Si, parmi ses buts de guerre en Ukraine, la Russie cherchait à désunir l’Union européenne, force est de constater qu’à ce jour elle a échoué. Mais il n’est pas dit que, jouant  sur un éventuel affaiblissement du soutien des opinions publiques au sein de l’Union européenne lié aux difficultés économiques engendrées par la guerre, le calcul soit définitivement ruiné. N’entend-on pas des forces politiques en France réclamer l’abandon des sanctions ?[2].

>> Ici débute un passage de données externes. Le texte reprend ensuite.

(** ** Force flush *)




(** ** Pinning and unpinning *)

(** What a successful [pinPage] has done to the frames: a hit adds one to
    the fix count of the frame that holds the page; a miss loads the page
    into a frame. *)
Lemma pinPage_ok_payload bm md ph pid w bm1 ph1 w1 :
  mgmtData bm = Some md → pool_inv md →
  pinPage bm ph pid w = Some (RC_OK, bm1, ph1, w1) →
  ∃ md1 i f,
    mgmtData bm1 = Some md1 ∧ ph1 = mkPageHandle pid (Some i) ∧ 0 ≤ pid
    ∧ frames md !! i = Some f
    ∧ ((pageId f = pid ∧ w1 = w
        ∧ payload <$> frames md1
          = payload <$> alter (λ g, set_pin (pinCount g + 1) g) i (frames md))
       ∨ (Forall (λ g, pageId g ≠ pid) (frames md)
          ∧ ∃ buf, payload <$> frames md1
                   = payload <$> alter (λ g, loaded pid (set_data buf g)) i
                                   (frames md))).
Proof.
  intros Hmd Hinv. unfold pinPage. rewrite Hmd.
  destruct (Z.ltb_spec pid 0) as [Hneg|Hpid]; [done|].
  destruct (pin_scan pid (frames md) 0 (-1)) as [i|z] eqn:Hscan.
  - apply pin_scan_hit in Hscan as (f & _ & Hf & Hfp & _). rewrite Nat.sub_0_r in Hf.
    intros [= <- <- <-]. do 3 eexists. split; [done|]. split_and!; try done.
    left. split_and!; try done.
    destruct (_ || _); [|done]. by rewrite moveToLRUHead_payload.
  - pose proof (pin_scan_miss _ _ _ _ _ Hscan) as Hmiss.
    destruct (Z.leb_spec 0 z) as [Hz|Hz].
    + apply pin_scan_free in Hscan; [|done].
      destruct Hscan as [[-> _]|(f & _ & _ & Hf & _)]; [lia|].
      rewrite Nat.sub_0_r in Hf.
      destruct (pin_load_frames md (Z.to_nat z) pid w) as [buf Hpl].
      destruct (pin_load md (Z.to_nat z) pid w) as [[[rg rr] md1] w'].
      intros [= <- <- <-]. exists md1, (Z.to_nat z), f. split_and!; try done.
      right. split; [done|]. by exists buf.
    + destruct (selectVictim_spec md Hinv)
        as (v & mdv & -> & HFv & _ & _ & _ & _ & _ & Hv).
      destruct v as [slot|]; [|done].
      destruct (Hv slot eq_refl) as (f & Hf & _).
      destruct (pin_writeback_spec mdv slot w) as (HF2 & _).
      destruct (pin_writeback mdv slot w) as [[rcw md2] w']. simpl in HF2.
      destruct (pin_load_frames md2 slot pid w') as [buf Hpl].
      destruct (pin_load md2 slot pid w') as [[[rg rr] md3] w''].
      intros [= <- <- <-]. exists md3, slot, f. split_and!; try done.
      right. split; [done|]. exists buf. by rewrite <- HFv, <- HF2.
Qed.

(** X14. Pin, then unpin.  In a state that satisfies the pool invariant, after
    a successful [pinPage] the handle names a frame that holds the page with
    a fix count of at least one, and [unpinPage] with that handle returns
    [RC_OK] and takes exactly one from that fix count, changing nothing else
    a client can see.  If the page was already resident, the pair of calls
    leaves page ids, fix counts, dirty flags, bytes and the world as they
    were before the pin. *)
Theorem pinPage_then_unpinPage (bm : BM_BufferPool) (md : PoolMetadata)
    (ph : BM_PageHandle) (pid : PageNumber) (w : World) (bm1 : BM_BufferPool)
    (ph1 : BM_PageHandle) (w1 : World) :
  mgmtData bm = Some md →
  pool_inv md →
  pinPage bm ph pid w = Some (RC_OK, bm1, ph1, w1) →
  ∃ md1 md2 i n,
    mgmtData bm1 = Some md1
    ∧ ph1 = mkPageHandle pid (Some i)
    ∧ getFrameContents md1 !! i = Some pid
    ∧ getFixCounts md1 !! i = Some (n + 1)
    ∧ 0 ≤ n
    ∧ unpinPage bm1 ph1 = (RC_OK, with_md md2 bm1)
    ∧ getFixCounts md2 = <[i := n]> (getFixCounts md1)
    ∧ getFrameContents md2 = getFrameContents md1
    ∧ getDirtyFlags md2 = getDirtyFlags md1
    ∧ data <$> frames md2 = data <$> frames md1
    ∧ (Exists (λ f, pageId f = pid) (frames md) →
       w1 = w
       ∧ getFixCounts md2 = getFixCounts md
       ∧ getFrameContents md2 = getFrameContents md
       ∧ getDirtyFlags md2 = getDirtyFlags md
       ∧ data <$> frames md2 = data <$> frames md).
Proof.
  intros Hmd Hinv Hpin.
  destruct (pinPage_ok_payload _ _ _ _ _ _ _ _ Hmd Hinv Hpin)
    as (md1 & i & f & Hmd1 & -> & Hpid & Hf & Hcase).
  assert (pool_inv md1) as (Hok1 & Hu1 & _).
  { destruct (pinPage_trans True bm md ph pid w Hmd Hinv)
      as (rc' & bm' & ph' & w' & md' & Hpin' & Hmd' & Htr).
    rewrite Hpin in Hpin'. injection Hpin' as <- <- <- <-.
    assert (md' = md1) as -> by congruence. by eapply pool_trans_inv. }
  destruct Hinv as (Hok & _).
  pose proof (Forall_lookup_1 _ _ _ _ Hok Hf) as [Hpin0 _].
  assert (∃ f1, frames md1 !! i = Some f1 ∧ pageId f1 = pid
                ∧ ∃ n, pinCount f1 = n + 1 ∧ 0 ≤ n
                  ∧ (pageId f = pid →
                     w1 = w ∧ payload <$> frames md1
                              = payload <$> alter (λ g, set_pin (pinCount g + 1) g) i
                                              (frames md)))
    as (f1 & Hf1 & Hp1 & m & Hm & Hm0 & Hhit).
  { destruct Hcase as [(Hfp & -> & Hpl)|(Hmiss & buf & Hpl)].
    - destruct (payload_alter_lookup _ _ _ _ _ Hpl Hf) as (f1 & Hf1 & Hp).
      unfold payload in Hp. simpl in Hp. injection Hp as ? ? ? ?.
      exists f1. split_and!; [done|congruence|]. exists (pinCount f). by split_and!.
    - destruct (payload_alter_lookup _ _ _ _ _ Hpl Hf) as (f1 & Hf1 & Hp).
      unfold payload in Hp. simpl in Hp. injection Hp as ? ? ? ?.
      exists f1. split_and!; [done|done|]. exists 0. split_and!; [done|done|].
      intros Hfp. by destruct (Forall_lookup_1 _ _ _ _ Hmiss Hf). }
  assert (findPage pid (frames md1) 0 = Some i) as Hfind.
  { rewrite <- Hp1. apply findPage_resident; [done..|]. unfold NO_PAGE. lia. }
  set (md2 := set_frames (alter (λ g, set_pin (pinCount g - 1) g) i (frames md1)) md1).
  assert (unpinPage bm1 (mkPageHandle pid (Some i)) = (RC_OK, with_md md2 bm1)) as Hun.
  { unfold unpinPage. rewrite Hmd1. simpl. rewrite Hfind, Hf1. simpl.
    by rewrite (proj2 (Z.ltb_lt 0 (pinCount f1))) by lia. }
  assert (getFixCounts md2 = <[i := m]> (getFixCounts md1)) as Hfix.
  { unfold getFixCounts, md2. simpl.
    rewrite (fmap_alter_insert pinCount (λ g, set_pin (pinCount g - 1) g) i f1 _ Hf1).
    simpl. f_equal. lia. }
  assert (getFrameContents md2 = getFrameContents md1
          ∧ getDirtyFlags md2 = getDirtyFlags md1
          ∧ data <$> frames md2 = data <$> frames md1) as (Hc2 & Hd2 & Hb2).
  { unfold getFrameContents, getDirtyFlags, md2. simpl.
    split_and!; by apply fmap_alter_keep. }
  exists md1, md2, i, m. split_and!; try done.
  - unfold getFrameContents. by rewrite list_lookup_fmap, Hf1, <- Hp1.
  - unfold getFixCounts. by rewrite list_lookup_fmap, Hf1, <- Hm.
  - intros Hex. apply Exists_exists in Hex as (g & Hg & Hgp).
    assert (pageId f = pid) as Hfp.
    { destruct Hcase as [(? & _)|(Hmiss & _)]; [done|].
      by destruct (proj1 (Forall_forall _ _) Hmiss g Hg). }
    destruct (Hhit Hfp) as [-> Hpl].
    destruct (payload_projections _ _ Hpl) as (Hq1 & Hq2 & Hq3 & Hq4).
    rewrite Hfix, Hc2, Hd2, Hb2.
    unfold getFixCounts, getFrameContents, getDirtyFlags.
    rewrite Hq1, Hq2, Hq3, Hq4.
    rewrite (fmap_alter_insert pinCount (λ g, set_pin (pinCount g + 1) g) i f _ Hf).
    rewrite list_insert_insert_eq.
    split_and!; try done; try (by apply fmap_alter_keep).
    apply list_insert_id. rewrite list_lookup_fmap, Hf. simpl.
    assert (pinCount f1 = pinCount f + 1) as Hpf.
    { destruct (payload_alter_lookup _ _ _ _ _ Hpl Hf) as (f1' & Hf1' & Hp).
      assert (f1' = f1) as -> by congruence.
      unfold payload in Hp. simpl in Hp. by injection Hp as ? ? ? ?. }
    f_equal. lia.
Qed.

(** ** The LRU order *)

Lemma filter_ne_notin (l : list nat) i : i ∉ l → filter (λ j, j ≠ i) l = l.
Proof.
  induction l as [|a l IH]; intros Hn; [done|].
  apply not_elem_of_cons in Hn as [Ha Hn].
  rewrite filter_cons_True by done. by rewrite IH.
Qed.

Lemma filter_ne_split (l1 l2 : list nat) i :
  NoDup (l1 ++ i :: l2) → filter (λ j, j ≠ i) (l1 ++ i :: l2) = l1 ++ l2.
Proof.
  intros Hnd. apply NoDup_app in Hnd as (_ & Hdis & Hnd2).
  apply NoDup_cons in Hnd2 as [Hn2 _].
  rewrite filter_app, filter_cons_False by (by intros ?).
  rewrite !filter_ne_notin; [done|done|]. intros Hin. apply (Hdis i Hin). by left.
Qed.

Lemma moveToLRUHead_order md l i :
  lru_repr md l → (i < length (frames md))%nat →
  lru_repr (moveToLRUHead md (Some i)) (i :: filter (λ j, j ≠ i) l).
Proof.
  intros Hr Hi. destruct (decide (i ∈ l)) as [Hin|Hnin].
  - apply list_elem_of_split in Hin as (l1 & l2 & ->).
    pose proof Hr as (Hnd & Hhd & _). rewrite filter_ne_split by done.
    destruct l1 as [|h l1].
    + unfold moveToLRUHead. by rewrite bool_decide_eq_true_2.
    + by apply moveToLRUHead_member.
  - rewrite filter_ne_notin by done. by apply moveToLRUHead_fresh.
Qed.

Lemma lru_repr_alter_keep md l g i :
  (∀ f, prev (g f) = prev f ∧ next (g f) = next f) →
  lru_repr md l → lru_repr (set_frames (alter g i (frames md)) md) l.
Proof.
  intros Hk Hr. apply (lru_repr_ext md); [| |done|done|done].
  - apply length_alter.
  - intros j. simpl. split; [apply fprev_alter_keep|apply fnext_alter_keep]; apply Hk.
Qed.

Lemma pin_load_order md slot pid w l :
  lru_repr md l → (slot < length (frames md))%nat → strat md ≠ RS_FIFO →
  lru_repr (pin_load md slot pid w).1.2 (slot :: filter (λ j, j ≠ slot) l).
Proof.
  intros Hr Hs Hst. unfold pin_load.
  destruct (if totalNumPages (fh md) <=? pid then _ else _) as [[rcG h1] w1].
  destruct (readBlock _ _ _ _) as [[[rcR h2] buf1] w2]. simpl.
  set (md2 := set_frames _ _).
  assert (lru_repr md2 l) as Hr2.
  { apply (lru_repr_ext md); [| |done|done|done].
    - apply length_alter.
    - intros j. simpl. by rewrite fprev_alter_keep, fnext_alter_keep. }
  rewrite bool_decide_eq_false_2 by done.
  apply (moveToLRUHead_order md2 l slot Hr2). unfold md2. simpl.
  by rewrite length_alter.
Qed.

(** X24. Under LRU (and LRU-K, which the code treats alike), every successful
    [pinPage], hit or load, makes the frame it returns the most recently
    used one: the frame moves to the head of the LRU chain and the other
    frames keep their order. *)
Theorem lru_pin_makes_frame_most_recent (bm : BM_BufferPool) (md : PoolMetadata)
    (l : list nat) (ph : BM_PageHandle) (pid : PageNumber) (w : World)
    (bm1 : BM_BufferPool) (ph1 : BM_PageHandle) (w1 : World) :
  mgmtData bm = Some md →
  pool_inv md →
  lru_like (strat md) →
  lru_repr md l →
  pinPage bm ph pid w = Some (RC_OK, bm1, ph1, w1) →
  ∃ md1 i,
    mgmtData bm1 = Some md1
    ∧ ph1 = mkPageHandle pid (Some i)
    ∧ lru_repr md1 (i :: filter (λ j, j ≠ i) l).
Proof.
  intros Hmd Hinv Hst Hr. unfold pinPage. rewrite Hmd.
  assert (strat md ≠ RS_FIFO) as Hnf by (destruct Hst as [-> | ->]; done).
  destruct (Z.ltb_spec pid 0) as [Hneg|Hpid]; [done|].
  destruct (pin_scan pid (frames md) 0 (-1)) as [i|z] eqn:Hscan.
  - apply pin_scan_hit in Hscan as (f & _ & Hf & _). rewrite Nat.sub_0_r in Hf.
    intros [= <- <- <-]. do 2 eexists. split; [done|]. split; [done|].
    set (md1 := set_frames _ md).
    assert (bool_decide (strat md = RS_LRU) || bool_decide (strat md = RS_LRU_K) = true)
      as ->.
    { by destruct Hst as [-> | ->]. }
    apply moveToLRUHead_order.
    + by apply lru_repr_alter_keep.
    + unfold md1. simpl. rewrite length_alter. by eapply lookup_lt_Some.
  - destruct (Z.leb_spec 0 z) as [Hz|Hz].
    + apply pin_scan_free in Hscan; [|done].
      destruct Hscan as [[-> _]|(f & _ & _ & Hf & _)]; [lia|].
      rewrite Nat.sub_0_r in Hf.
      pose proof (pin_load_order md (Z.to_nat z) pid w l Hr
                    (lookup_lt_Some _ _ _ Hf) Hnf) as Hord.
      destruct (pin_load md (Z.to_nat z) pid w) as [[[rg rr] md1] w'].
      intros [= <- <- <-]. by exists md1, (Z.to_nat z).
    + destruct (selectVictim_spec md Hinv)
        as (v & mdv & Hsel & HFv & Hhv & Htv & _ & _ & _ & Hv).
      assert (mdv = md) as ->.
      { unfold selectVictim in Hsel. rewrite bool_decide_eq_false_2 in Hsel by done.
        destruct (lru_scan _ _ _); by simplify_eq. }
      rewrite Hsel. destruct v as [slot|]; [|done].
      destruct (Hv slot eq_refl) as (f & Hf & _).
      destruct (pin_writeback_spec md slot w) as (HF2 & Hh2 & Ht2 & _ & Hs2).
      destruct (pin_writeback md slot w) as [[rcw md2] w']. simpl in *.
      assert (lru_repr md2 l) as Hr2.
      { apply (lru_repr_ext md); [by rewrite HF2|by rewrite HF2|done..]. }
      assert (slot < length (frames md2))%nat as Hlt
        by (rewrite HF2; by eapply lookup_lt_Some).
      assert (strat md2 ≠ RS_FIFO) as Hnf2 by (by rewrite Hs2).
      pose proof (pin_load_order md2 slot pid w' l Hr2 Hlt Hnf2) as Hord.
      destruct (pin_load md2 slot pid w') as [[[rg rr] md3] w''].
      intros [= <- <- <-]. by exists md3, slot.
Qed.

Alors que la guerre russe se poursuit avec son cortège d’atrocités, de violation des droits humains et de négation des valeurs européennes, il faudra beaucoup de temps et d’efforts pour reconstruire un partenariat entre la Russie et l’Union européenne au sein de laquelle aura pris place l’Ukraine.


[1] Du 23 février à la fin juillet 2022, sept trains de sanctions ont été adoptés www.consilium.europa.eu

[2] Marine Le Pen, le 2 août,  « Ces sanctions ne servent strictement à rien, si ce n’est de faire souffrir les peuples européens et accessoirement le peuple français » Le Monde, 4 août 2022.